EXERCISE MATERIALS below:

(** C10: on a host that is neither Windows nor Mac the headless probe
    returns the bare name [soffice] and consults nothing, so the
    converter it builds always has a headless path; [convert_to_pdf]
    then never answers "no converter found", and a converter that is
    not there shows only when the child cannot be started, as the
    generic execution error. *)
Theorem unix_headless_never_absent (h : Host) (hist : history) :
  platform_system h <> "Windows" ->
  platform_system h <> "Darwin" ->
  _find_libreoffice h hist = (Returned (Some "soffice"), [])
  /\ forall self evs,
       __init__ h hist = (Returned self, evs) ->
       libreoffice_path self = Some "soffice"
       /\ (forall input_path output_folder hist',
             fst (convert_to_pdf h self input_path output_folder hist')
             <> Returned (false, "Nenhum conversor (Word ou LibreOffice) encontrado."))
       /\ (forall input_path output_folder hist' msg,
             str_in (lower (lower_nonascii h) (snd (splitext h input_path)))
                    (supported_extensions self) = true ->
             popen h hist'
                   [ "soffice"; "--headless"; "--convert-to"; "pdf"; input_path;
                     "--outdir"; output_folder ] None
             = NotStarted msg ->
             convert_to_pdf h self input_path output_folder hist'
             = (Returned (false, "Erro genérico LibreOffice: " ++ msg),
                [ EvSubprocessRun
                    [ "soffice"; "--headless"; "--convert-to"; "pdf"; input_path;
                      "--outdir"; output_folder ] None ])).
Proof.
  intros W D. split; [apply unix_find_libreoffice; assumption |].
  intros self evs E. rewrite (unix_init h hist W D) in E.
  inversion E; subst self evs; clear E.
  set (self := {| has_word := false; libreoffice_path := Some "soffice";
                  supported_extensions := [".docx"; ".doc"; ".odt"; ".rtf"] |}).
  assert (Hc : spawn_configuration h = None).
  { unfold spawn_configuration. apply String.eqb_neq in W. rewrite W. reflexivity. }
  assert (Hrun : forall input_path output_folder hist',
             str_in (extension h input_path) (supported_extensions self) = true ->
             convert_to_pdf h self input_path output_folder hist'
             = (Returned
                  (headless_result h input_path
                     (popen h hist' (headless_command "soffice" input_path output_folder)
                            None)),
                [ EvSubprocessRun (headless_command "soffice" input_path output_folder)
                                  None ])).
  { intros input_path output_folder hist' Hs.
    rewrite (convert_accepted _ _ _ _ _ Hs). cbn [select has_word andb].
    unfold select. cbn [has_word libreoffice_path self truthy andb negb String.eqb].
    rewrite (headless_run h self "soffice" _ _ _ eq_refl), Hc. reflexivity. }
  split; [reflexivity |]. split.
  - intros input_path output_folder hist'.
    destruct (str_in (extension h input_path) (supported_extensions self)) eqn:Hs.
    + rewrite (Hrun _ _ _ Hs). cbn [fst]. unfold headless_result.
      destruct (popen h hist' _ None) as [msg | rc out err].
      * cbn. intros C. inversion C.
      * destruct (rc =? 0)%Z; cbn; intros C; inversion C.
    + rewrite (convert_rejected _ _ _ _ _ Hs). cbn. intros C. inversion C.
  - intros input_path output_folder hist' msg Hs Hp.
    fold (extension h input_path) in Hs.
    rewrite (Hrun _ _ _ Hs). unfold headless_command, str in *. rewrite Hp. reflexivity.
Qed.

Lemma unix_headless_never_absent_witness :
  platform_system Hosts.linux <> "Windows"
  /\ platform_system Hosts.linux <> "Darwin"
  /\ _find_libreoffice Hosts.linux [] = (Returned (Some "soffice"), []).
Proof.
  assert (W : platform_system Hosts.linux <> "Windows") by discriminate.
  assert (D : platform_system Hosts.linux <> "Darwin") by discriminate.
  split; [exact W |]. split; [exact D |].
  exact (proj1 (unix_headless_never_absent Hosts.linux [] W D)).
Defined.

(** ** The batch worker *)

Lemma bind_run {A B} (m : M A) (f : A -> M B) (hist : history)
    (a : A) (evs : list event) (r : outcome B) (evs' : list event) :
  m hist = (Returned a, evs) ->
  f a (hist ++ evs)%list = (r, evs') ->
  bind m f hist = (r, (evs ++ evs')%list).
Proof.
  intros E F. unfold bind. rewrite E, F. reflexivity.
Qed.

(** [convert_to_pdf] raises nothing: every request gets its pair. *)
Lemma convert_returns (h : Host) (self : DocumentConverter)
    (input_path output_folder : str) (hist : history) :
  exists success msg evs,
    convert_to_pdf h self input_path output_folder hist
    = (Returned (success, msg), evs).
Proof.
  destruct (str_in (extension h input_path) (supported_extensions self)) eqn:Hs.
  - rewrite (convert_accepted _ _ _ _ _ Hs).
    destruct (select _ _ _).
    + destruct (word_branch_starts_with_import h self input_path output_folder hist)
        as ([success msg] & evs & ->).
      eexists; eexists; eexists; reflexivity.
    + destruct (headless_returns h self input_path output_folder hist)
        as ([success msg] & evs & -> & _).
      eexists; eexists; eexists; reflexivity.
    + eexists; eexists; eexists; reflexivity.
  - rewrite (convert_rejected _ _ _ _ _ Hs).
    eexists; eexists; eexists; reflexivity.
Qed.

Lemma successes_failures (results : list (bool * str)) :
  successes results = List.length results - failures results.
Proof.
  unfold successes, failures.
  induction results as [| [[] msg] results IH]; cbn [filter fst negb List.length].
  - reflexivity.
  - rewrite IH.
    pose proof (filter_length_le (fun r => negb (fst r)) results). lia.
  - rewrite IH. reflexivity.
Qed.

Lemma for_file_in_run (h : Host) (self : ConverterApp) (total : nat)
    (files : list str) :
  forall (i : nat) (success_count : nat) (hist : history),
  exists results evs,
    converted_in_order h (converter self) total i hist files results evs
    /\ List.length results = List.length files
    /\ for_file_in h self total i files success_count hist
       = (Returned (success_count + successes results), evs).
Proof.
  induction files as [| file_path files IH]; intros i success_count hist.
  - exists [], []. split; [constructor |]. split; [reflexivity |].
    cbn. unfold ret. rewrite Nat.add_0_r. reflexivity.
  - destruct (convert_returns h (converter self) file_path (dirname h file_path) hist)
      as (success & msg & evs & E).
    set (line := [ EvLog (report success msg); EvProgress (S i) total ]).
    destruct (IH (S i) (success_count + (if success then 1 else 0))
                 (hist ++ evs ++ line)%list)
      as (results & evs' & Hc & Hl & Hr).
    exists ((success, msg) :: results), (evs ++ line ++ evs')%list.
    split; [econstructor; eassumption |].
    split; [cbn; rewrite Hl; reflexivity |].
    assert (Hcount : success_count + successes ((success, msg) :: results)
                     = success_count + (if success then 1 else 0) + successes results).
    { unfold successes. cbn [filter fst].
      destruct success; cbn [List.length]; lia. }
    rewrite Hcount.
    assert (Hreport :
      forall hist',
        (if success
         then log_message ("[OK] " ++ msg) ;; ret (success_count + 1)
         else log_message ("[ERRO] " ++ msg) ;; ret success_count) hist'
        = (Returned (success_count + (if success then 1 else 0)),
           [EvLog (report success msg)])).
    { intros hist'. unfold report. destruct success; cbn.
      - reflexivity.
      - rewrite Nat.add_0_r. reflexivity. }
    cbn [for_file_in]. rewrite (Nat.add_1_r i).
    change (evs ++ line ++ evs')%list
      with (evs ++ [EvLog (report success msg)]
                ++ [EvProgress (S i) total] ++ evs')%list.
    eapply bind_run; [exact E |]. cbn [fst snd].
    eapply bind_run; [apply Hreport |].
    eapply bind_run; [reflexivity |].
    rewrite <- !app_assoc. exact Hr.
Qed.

End of EXERCISE MATERIALS.

> **WHAT YOU SHOULD DO**:
Check every line above for the string "EvLog" and copy those that have it.

> **RESPONSE AREA**:
    set (line := [ EvLog (report success msg); EvProgress (S i) total ]).
           [EvLog (report success msg)])).
      with (evs ++ [EvLog (report success msg)]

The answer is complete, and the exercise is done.